Definition GET_doctor_appointments (token : option string)
    : Store → Store * Reply :=
  auth_read token
    (λ u, isDoctor_read u (try_catch_read (doctor_appointments_handler u))).

End ReadRoutes.

(** ** Further vocabulary for the routes *)

(** The token a request to a protected route carries. *)
Definition request_token (r : Request) : option (option string) :=
  match r with
  | Register _ _ _ | Login _ => None
  | Approve token _ | DeleteUser token _ | UpsertProfile token _ _
  | UpdateStatus token _ _ | Book token _ _ | Cancel token _
  | Pay token _ _ => Some token
  end.

(** The [unique] indexes on [UserSchema.username] and [UserSchema.email]. *)
Definition users_unique (st : Store) : Prop :=
  ∀ i j u v,
    users st !! i = Some u → users st !! j = Some v →
    email u = email v ∨ username u = username v → i = j.

(** Every stored document of a model passes the validators of its
    schema. *)
Definition all_valid (A : Type) `{Model A} (st : Store) : Prop :=
  map_Forall (λ _ x, valid x = true) (collection st).

Definition schema_valid (st : Store) : Prop :=
  all_valid User st ∧ all_valid DoctorProfile st ∧ all_valid Appointment st.

(** What stays of a document while it is stored. *)
Definition same_user (u u' : User) : Prop :=
  username u' = username u ∧ email u' = email u
  ∧ password u' = password u ∧ role u' = role u ∧ u_date u' = u_date u
  ∧ (u_isApproved u = true → u_isApproved u' = true).

Definition same_profile (p p' : DoctorProfile) : Prop :=
  user p' = user p ∧ p_date p' = p_date p
  ∧ (p_isApproved p = true → p_isApproved p' = true).
(** * Activity logger: the session / time-accounting engine

    A shallow embedding of the accounting core of [activity_logger_v10.py]
    (class [StopwatchApp]): the activity registry, the SQLite tables, the
    start / switch / stop transitions, the autosave tick and the midnight
    rollover.  The Tk widgets, the overlay and the hotkey thread only call
    into this core and are not modelled.

    Conventions.
    - A [datetime] truncated to whole seconds is an integer: the proleptic
      Gregorian day ordinal (Python's [date.toordinal]) times 86400 plus the
      second of the day.  Every timestamp the accounting code handles is
      truncated ([replace(microsecond=0)], [timetuple()], [strftime]), so the
      REAL columns only ever hold whole numbers and are integers here.
    - [time.mktime(dt.timetuple())] is taken on the same scale (a fixed UTC
      offset), so that differences of epoch seconds and of datetimes agree.
    - Each [datetime.now()] in the source is a parameter of the function
      that reads the clock.
    - Storage failures are not modelled: every statement succeeds.  The
      constraints that could reject one (NOT NULL, the foreign keys to
      [activities], whose rows are never deleted) are met wherever the
      code issues it. *)

From stdpp Require Import gmap strings list fin_maps pretty.
From Stdlib Require Import ZArith Lia Ascii.
Local Open Scope Z_scope.

(** ** Calendar arithmetic (Python's [datetime]) *)

Module Clock.

Abbreviation datetime := Z (only parsing).
Abbreviation date := Z (only parsing).

Definition SECONDS_PER_DAY : Z := 86400.

(** [dt.date()] *)
Definition date_of (dt : datetime) : date := dt / SECONDS_PER_DAY.

(** [datetime.combine(d, dtime.min)] *)
Definition combine_min (d : date) : datetime := d * SECONDS_PER_DAY.

(** [(a - b).total_seconds()] *)
Definition total_seconds (a b : datetime) : Z := a - b.

(** [time.mktime(dt.timetuple())] *)
Definition mktime (dt : datetime) : Z := dt.

(** The ordinal of a calendar date, as [datetime._ymd2ord] computes it. *)
Definition is_leap (y : Z) : bool :=
  (y mod 4 =? 0) && (negb (y mod 100 =? 0) || (y mod 400 =? 0)).

Definition days_before_year (y : Z) : Z :=
  let y' := y - 1 in y' * 365 + y' / 4 - y' / 100 + y' / 400.

Definition DAYS_BEFORE_MONTH : list Z :=
  [0; 31; 59; 90; 120; 151; 181; 212; 243; 273; 304; 334].

Definition days_before_month (y m : Z) : Z :=
  nth (Z.to_nat (m - 1)) DAYS_BEFORE_MONTH 0
  + (if (2 <? m) && is_leap y then 1 else 0).

Definition ymd2ord (y m d : Z) : date :=
  days_before_year y + days_before_month y m + d.

(** [datetime(y, m, d, hh, mm, ss)] *)
Definition mk_datetime (y m d hh mm ss : Z) : datetime :=
  ymd2ord y m d * SECONDS_PER_DAY + hh * 3600 + mm * 60 + ss.

End Clock.
Import Clock.

(** ** Storage: the three SQLite tables *)

(** A row of [sessions]; the primary key is the key of the map. *)
Record Session := mkSession {
  activity_id : Z;
  start_ts : Z;
  end_ts : Z;
  duration_sec : Z
}.

(** [activities] keeps its rows in insertion order (id, name);
    [sessions] is keyed by its INTEGER PRIMARY KEY;
    [daily_totals] is keyed by its PRIMARY KEY (date, activity_id). *)
Record DB := mkDB {
  activities : list (Z * string);
  sessions : gmap Z Session;
  daily_totals : gmap (Z * Z) Z
}.

(** *** Collation NOCASE: SQLite folds the 26 ASCII upper-case letters. *)

Definition fold_ascii (c : ascii) : ascii :=
  let n := N_of_ascii c in
  if ((65 <=? n) && (n <=? 90))%N then ascii_of_N (n + 32) else c.

Fixpoint nocase_fold (s : string) : string :=
  match s with
  | EmptyString => EmptyString
  | String c r => String (fold_ascii c) (nocase_fold r)
  end.

Definition nocase_eqb (a b : string) : bool :=
  String.eqb (nocase_fold a) (nocase_fold b).

Definition nocase_leb (a b : string) : bool :=
  String.leb (nocase_fold a) (nocase_fold b).

(** *** Row ids: an INTEGER PRIMARY KEY left NULL gets max(rowid) + 1. *)

Definition max_id (ids : list Z) : Z := foldr Z.max 0 ids.

Definition next_activity_id (acts : list (Z * string)) : Z :=
  max_id (fst <$> acts) + 1.

Definition max_session_id (m : gmap Z Session) : Z :=
  map_fold (fun k _ acc => Z.max k acc) 0 m.

(** *** Statements on [activities] *)

(** [INSERT OR IGNORE INTO activities(name) VALUES(?)]: the UNIQUE
    COLLATE NOCASE constraint makes the insert a no-op on a name that is
    already there in any casing. *)
Definition insert_or_ignore_activity (name : string)
    (acts : list (Z * string)) : list (Z * string) :=
  if existsb (fun r => nocase_eqb (snd r) name) acts then acts
  else acts ++ [(next_activity_id acts, name)].

(** [SELECT id FROM activities WHERE name = ?] followed by [fetchone()];
    the comparison uses the column's collation. *)
Definition select_activity_id (name : string)
    (acts : list (Z * string)) : option Z :=
  fst <$> find (fun r => nocase_eqb (snd r) name) acts.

——

**WORK REQUIRED:** State the count of lines in the data holding the word "true", adding nothing to it.

**TASK RESULT:** 3